Please restate each entry exactly, without skipping any.

Stored data entries
□ □ □ □ □ □ □
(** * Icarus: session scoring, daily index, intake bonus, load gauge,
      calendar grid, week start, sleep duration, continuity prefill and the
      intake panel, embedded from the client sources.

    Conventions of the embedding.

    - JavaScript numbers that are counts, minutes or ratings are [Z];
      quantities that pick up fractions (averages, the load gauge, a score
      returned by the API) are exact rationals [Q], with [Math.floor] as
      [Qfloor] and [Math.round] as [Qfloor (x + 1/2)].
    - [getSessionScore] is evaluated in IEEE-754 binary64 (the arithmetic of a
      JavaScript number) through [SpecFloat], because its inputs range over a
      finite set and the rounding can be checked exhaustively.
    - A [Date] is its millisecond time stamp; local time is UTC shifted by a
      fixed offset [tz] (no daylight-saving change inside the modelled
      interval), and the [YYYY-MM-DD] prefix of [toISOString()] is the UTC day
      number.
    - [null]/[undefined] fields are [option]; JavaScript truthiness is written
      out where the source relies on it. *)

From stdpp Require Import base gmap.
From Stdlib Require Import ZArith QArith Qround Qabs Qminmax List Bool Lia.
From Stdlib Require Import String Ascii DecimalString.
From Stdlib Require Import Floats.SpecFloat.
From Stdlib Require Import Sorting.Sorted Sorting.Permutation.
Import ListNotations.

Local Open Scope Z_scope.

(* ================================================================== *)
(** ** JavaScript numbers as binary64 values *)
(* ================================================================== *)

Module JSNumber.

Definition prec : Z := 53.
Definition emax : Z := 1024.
□ □ □ □ □ □ □
## Exercise solution
(** * Icarus: session scoring, daily index, intake bonus, load gauge,
      calendar grid, week start, sleep duration, continuity prefill and the
      intake panel, embedded from the client sources.

    Conventions of the embedding.

    - JavaScript numbers that are counts, minutes or ratings are [Z];
      quantities that pick up fractions (averages, the load gauge, a score
      returned by the API) are exact rationals [Q], with [Math.floor] as
      [Qfloor] and [Math.round] as [Qfloor (x + 1/2)].
    - [getSessionScore] is evaluated in IEEE-754 binary64 (the arithmetic of a
      JavaScript number) through [SpecFloat], because its inputs range over a
      finite set and the rounding can be checked exhaustively.
    - A [Date] is its millisecond time stamp; local time is UTC shifted by a
      fixed offset [tz] (no daylight-saving change inside the modelled
      interval), and the [YYYY-MM-DD] prefix of [toISOString()] is the UTC day
      number.
    - [null]/[undefined] fields are [option]; JavaScript truthiness is written
      out where the source relies on it. *)

From stdpp Require Import base gmap.
From Stdlib Require Import ZArith QArith Qround Qabs Qminmax List Bool Lia.
From Stdlib Require Import String Ascii DecimalString.
From Stdlib Require Import Floats.SpecFloat.
From Stdlib Require Import Sorting.Sorted Sorting.Permutation.
Import ListNotations.

Local Open Scope Z_scope.

(* ================================================================== *)
(** ** JavaScript numbers as binary64 values *)
(* ================================================================== *)

Module JSNumber.

Definition prec : Z := 53.
Definition emax : Z := 1024.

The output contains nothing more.